この子の命はいろんな人のいろんな思いがこもっている。だから、丁寧に生きていってほしいという思いをこめた名前をつけるの」と聞いて、目頭が熱くなった。


妊娠中、Kさんがバーンアウトしないか、養生法は医学的に正しいか、児の発育は順調かなど、看護師として伴走させてもらった。


初回面談時の看護の視点の関わりが、Kさんご夫妻それぞれのご両親からKさんご夫妻、そして誕生した子へと「命のリレー」につながったのではないかと思っている。

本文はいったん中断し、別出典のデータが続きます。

(** A device that holds an HOTP credential, for which calculate_all has no
    code, and that answers calculate_code with COMMAND_ABORTED. *)
Definition failing_yubikey : Yubikey :=
  {| firmware := (5, 2, 4); access_key := None; stored := [cred_hotp];
     capacity := 32; batch := [(cred_hotp, None)];
     calculated := Raise (ApduError COMMAND_ABORTED) |}.

(** A device protected by the key derived from "correct horse". *)
Definition locked_yubikey : Yubikey :=
  {| firmware := (5, 2, 4);
     access_key := Some (as_bytes "correct horse"); stored := [cred_A];
     capacity := 32; batch := [(cred_A, None)];
     calculated := Ok batch_code |}.

(** Firmware (4,1,0) holding "A", and holding "AB". *)
Definition world_holding_A : @World demo :=
  demo_world (demo_yubikey (4, 1, 0) [cred_A]).
Definition world_holding_AB : @World demo :=
  demo_world (demo_yubikey (4, 1, 0) [cred_AB]).

(** Firmware (5,2,4) holding "A", "AB" and the hidden "_hidden:AB". *)
Definition world_of_three : @World demo :=
  demo_world (demo_yubikey (5, 2, 4) [cred_A; cred_hidden; cred_AB]).

Definition failing_world : @World demo := demo_world failing_yubikey.

(** The locked device holding the three credentials. *)
Definition locked_world_of_three : @World demo :=
  demo_world
    {| firmware := (5, 2, 4);
       access_key := Some (as_bytes "correct horse");
       stored := [cred_A; cred_hidden; cred_AB]; capacity := 32;
       batch := [(cred_A, None); (cred_hidden, None); (cred_AB, None)];
       calculated := Ok batch_code |}.
Definition locked_world : @World demo := demo_world locked_yubikey.

(** The other methods on the demonstration device. *)
Definition demo_reset (d : Yubikey) : Yubikey :=
  {| firmware := firmware d; access_key := None; stored := [];
     capacity := capacity d; batch := []; calculated := calculated d |}.

Definition demo_set_key (d : Yubikey) (key : option bytes) : Yubikey :=
  {| firmware := firmware d; access_key := key; stored := stored d;
     capacity := capacity d; batch := batch d; calculated := calculated d |}.

Definition demo_administration : @Administration demo :=
  @Build_Administration demo
    demo_reset (fun d key => demo_set_key d (Some key))
    (fun d => demo_set_key d None).

(** The locked device with its key remembered, in memory and in the file. *)
Definition remembering_world : @World demo :=
  @Build_World demo locked_yubikey
    (Some {[ demo_device_id := hex (as_bytes "correct horse") ]})
    (Some {[ demo_device_id := hex (as_bytes "correct horse") ]}) [].

(** The demonstration device with a settings file that cannot be written. *)
Definition demo_unwritable : Externals := {|
  Device := Yubikey;
  version := firmware;
  locked := fun d => bool_decide (access_key d ≠ None);
  device_id := fun _ => demo_device_id;
  list_credentials := stored;
  derive_key := fun _ password => default [] (encode_utf8 password);
  validate := fun d key =>
    if bool_decide (access_key d = Some key) then Ok d
    else Raise (ApduError (SW_other 0x6A80));
  put_credential := demo_put;
  delete_credential := demo_delete;
  calculate_all := batch;
  calculate_code := fun d _ =>
    match calculated d with
    | Ok c => Ok (c, d)
    | Raise e => Raise e
    end;
  get_id := demo_get_id;
  is_hidden := fun c => bool_decide (issuer c = Some (as_str "_hidden"));
  is_steam := fun c =>
    bool_decide (oath_type c = TOTP) && bool_decide (issuer c = Some (as_str "Steam"));
  calculate_steam := fun _ _ => as_str "2BCDF";
  is_fips_version := fun v =>
    negb (version_lt v (4, 4, 0)) && version_lt v (4, 5, 0);
  lower := demo_lower;
  lower_empty := eq_refl;
  sorted := fun creds => creds;
  settings_write := fun _ => Some (OtherException "PermissionError");
  click_prompt := fun _ => as_str "correct horse";
  click_confirm := fun _ _ => false
|}.

Definition unwritable_world : @World demo_unwritable :=
  @Build_World demo_unwritable locked_yubikey None None [].
(** * Random_Chat_Generator: a shallow embedding of [generate_chats_v0.4.py]

    The Python module draws every random decision from the process-wide
    [random] source.  Here that source is an explicit tape carried in a
    [World] value and threaded through a state-and-exception monad [M].

    Numbers: Python [int] is [Z]; Python [float] is idealised as an exact
    rational [Q] (no rounding, no infinities).  A [datetime] is a rational
    number of seconds on a fixed time line and a [timedelta] a rational
    number of seconds, so the microsecond rounding of [timedelta] is not
    modelled. *)

From Stdlib Require Import String Ascii DecimalString.
From Stdlib Require Import ZArith QArith Qround Bool Lia Lqa List.
From Stdlib Require Import Sorted Permutation.
Import ListNotations.

#[local] Set Warnings "-register-all".

Local Open Scope Z_scope.

(** ** The Python runtime the module relies on *)

Module Py.

(** The exceptions the modelled code can raise. *)
Inductive exn : Type :=
| ZeroDivisionError
| ValueError
| IndexError
| KeyError
| TypeError
| AttributeError
| RecursionError.

(** Everything the code reads from outside its arguments: the entropy the
    [random] module consumes cell by cell, the deviates behind
    [random.gauss], the identifiers [uuid.uuid4] hands out and the wall
    clock of [datetime.now]. *)
Record World : Type := mkWorld {
  entropy : nat -> Z;
  cursor : nat;
  normal_src : nat -> Q;
  normal_cursor : nat;
  uuid_src : nat -> string;
  uuid_cursor : nat;
  clock : Q
}.

Inductive outcome (A : Type) : Type :=
| Ok (a : A) (w : World)
| Raise (e : exn).
Arguments Ok {A} a w.
Arguments Raise {A} e.

Definition M (A : Type) : Type := World -> outcome A.

Definition ret {A} (a : A) : M A := fun w => Ok a w.

Definition bind {A B} (m : M A) (k : A -> M B) : M B :=
  fun w => match m w with
           | Ok a w' => k a w'
           | Raise e => Raise e
           end.

Definition raise {A} (e : exn) : M A := fun _ => Raise e.

(** A pure computation that may raise, run inside [M]. *)
Definition lift {A} (r : exn + A) : M A :=
  match r with
  | inl e => raise e
  | inr a => ret a
  end.

Definition next_cell : M Z :=
  fun w => Ok (entropy w (cursor w))
              (mkWorld (entropy w) (S (cursor w)) (normal_src w)
                       (normal_cursor w) (uuid_src w) (uuid_cursor w) (clock w)).

(** [random.random()]: a 53-bit integer over [2**53], so a float in [0, 1). *)
Definition random_random : M Q :=
  bind next_cell (fun z => ret (Qmake (z mod 2 ^ 53) (2 ^ 53)%positive)).

(** [random.uniform(a, b)] is [a + (b - a) * random()]. *)
Definition random_uniform (a b : Q) : M Q :=
  bind random_random (fun u => ret (a + (b - a) * u)%Q).

(** [Random._randbelow(n)] for [n > 0]: some integer in [0, n). *)
Definition randbelow (n : Z) : M Z :=
  bind next_cell (fun z => ret (z mod n)).

(** [random.choice(seq)] is [seq[_randbelow(len(seq))]]; an empty sequence
    raises [IndexError]. *)
Definition random_choice {A} (seq : list A) : M A :=
  match seq with
  | [] => raise IndexError
  | x :: _ =>
      bind (randbelow (Z.of_nat (length seq)))
           (fun i => ret (nth (Z.to_nat i) seq x))
  end.

(** [random.randint(a, b)] is [randrange(a, b + 1)]; an empty range raises
    [ValueError]. *)
Definition random_randint (a b : Z) : M Z :=
  if b + 1 - a <=? 0 then raise ValueError
  else bind (randbelow (b + 1 - a)) (fun k => ret (a + k)).

(** [random.gauss(mu, sigma)] is [mu + z * sigma] for a standard normal
    deviate [z]; the deviate is read from the world. *)
Definition random_gauss (mu sigma : Q) : M Q :=
  fun w => Ok (mu + normal_src w (normal_cursor w) * sigma)%Q
              (mkWorld (entropy w) (cursor w) (normal_src w)
                       (S (normal_cursor w)) (uuid_src w) (uuid_cursor w) (clock w)).

(** [bisect.bisect_right(a, x, 0, hi)] on a sorted list: the number of
    entries among the first [hi] that are at most [x]. *)
Fixpoint bisect_right (a : list Q) (x : Q) (hi : nat) : nat :=
  match hi, a with
  | S hi', y :: a' => if Qle_bool y x then S (bisect_right a' x hi') else O
  | _, _ => O
  end.

(** [itertools.accumulate(weights)]. *)
Fixpoint accumulate (acc : Q) (weights : list Q) : list Q :=
  match weights with
  | [] => []
  | x :: rest => (acc + x)%Q :: accumulate (acc + x)%Q rest
  end.

(** [random.choices(population, weights=weights, k=1)[0]]. *)
Definition random_choices1 {A} (population : list A) (weights : list Q) : M A :=
  match population with
  | [] => raise IndexError
  | x :: _ =>
      if negb (Nat.eqb (length weights) (length population)) then raise ValueError
      else
        let cum_weights := accumulate 0 weights in
        let total := last cum_weights 0%Q in
        if Qle_bool total 0 then raise ValueError
        else
          let hi := (length population - 1)%nat in
          bind random_random
               (fun u => ret (nth (bisect_right cum_weights (u * total)%Q hi) population x))
  end.

(** [str(uuid.uuid4())]. *)
Definition uuid4_str : M string :=
  fun w => Ok (uuid_src w (uuid_cursor w))
              (mkWorld (entropy w) (cursor w) (normal_src w) (normal_cursor w)
                       (uuid_src w) (S (uuid_cursor w)) (clock w)).

(** [datetime.now()]. *)
Definition datetime_now : M Q := fun w => Ok (clock w) w.

(** [x < y] on floats. *)
Definition Qltb (x y : Q) : bool := negb (Qle_bool y x).

(** [a / b], true division. *)
Definition truediv (a b : Q) : exn + Q :=
  if Qeq_bool b 0 then inl ZeroDivisionError else inr (a / b)%Q.

(** [a // b], floor division of integers. *)
Definition floordiv (a b : Z) : exn + Z :=
  if b =? 0 then inl ZeroDivisionError else inr (a / b).

(** [int(x)] of a float: truncation towards zero. *)
Definition int_of_float (x : Q) : Z := Z.quot (Qnum x) (Zpos (Qden x)).

(** [max(x, y)] of two numbers: the first argument wins a tie. *)
Definition max2 (x y : Q) : Q := if Qltb x y then y else x.

(** [sum(xs)]: a left fold that starts from [0]. *)
Definition sum (xs : list Q) : Q := fold_left Qplus xs 0%Q.

(** [xs[:n]]; a negative [n] counts from the end. *)
Definition slice_to {A} (xs : list A) (n : Z) : list A :=
  if 0 <=? n then firstn (Z.to_nat n) xs
  else firstn (Z.to_nat (Z.of_nat (length xs) + n)) xs.

(** [xs[i]]; a negative [i] counts from the end. *)
Definition getitem {A} (xs : list A) (i : Z) : exn + A :=
  let j := if i <? 0 then i + Z.of_nat (length xs) else i in
  if j <? 0 then inl IndexError
  else match nth_error xs (Z.to_nat j) with
       | Some x => inr x
       | None => inl IndexError
       end.

(** [list(range(start, stop, step))]. *)
Definition range3 (start stop step : Z) : exn + list Z :=
  if step =? 0 then inl ValueError
  else
    let n := if 0 <? step then (stop - start + step - 1) / step
             else (start - stop - step - 1) / (- step) in
    inr (map (fun i => start + Z.of_nat i * step) (seq 0 (Z.to_nat n))).

(** [for _ in range(n): acc = body(acc)]. *)
Fixpoint for_range {A} (n : nat) (body : A -> M A) (acc : A) : M A :=
  match n with
  | O => ret acc
  | S k => bind (body acc) (for_range k body)
  end.

(** [[f(x) for x in xs]] where [f] may raise. *)
Fixpoint comprehension {A B} (f : A -> exn + B) (xs : list A) : exn + list B :=
  match xs with
  | [] => inr []
  | x :: rest =>
      match f x with
      | inl e => inl e
      | inr y =>
          match comprehension f rest with
          | inl e => inl e
          | inr ys => inr (y :: ys)
          end
      end
  end.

 現在のKさんは、インスリンポンプを装着して、HbA1cは6.2〜6.5%で経過し、診察日には血糖値の評価とポンプの設定、カーボカウントの評価と次のプランニングも含めて私に報告するなど、セルフケアの達人となっている。


 1型糖尿病をもちながら、育児と仕事を両立し、患者会活動も院内外、それも中国・四国・東海と幅広く活動を広げている。 


 オレムの看護論では「セルフケアができているということは、病気をもちながらでも“健康”であるということ」と示されている。そう、私たち看護師の役割は、病気を持ちながらでも患者さんが健やかに生きていくための支援だ。


身体の管理だけでなく、患者さんが今までの時間を生きて(過去)、今存在し、そして未来を生きるという時間軸で捉え、患者さんをとりまく環境(人間関係、仕事、経済環境、趣味など)、そして人間としての発達段階もふまえ、患者さんの心も身体も、より健康が維持増進できるように全力を尽くす使命があると日々考えている。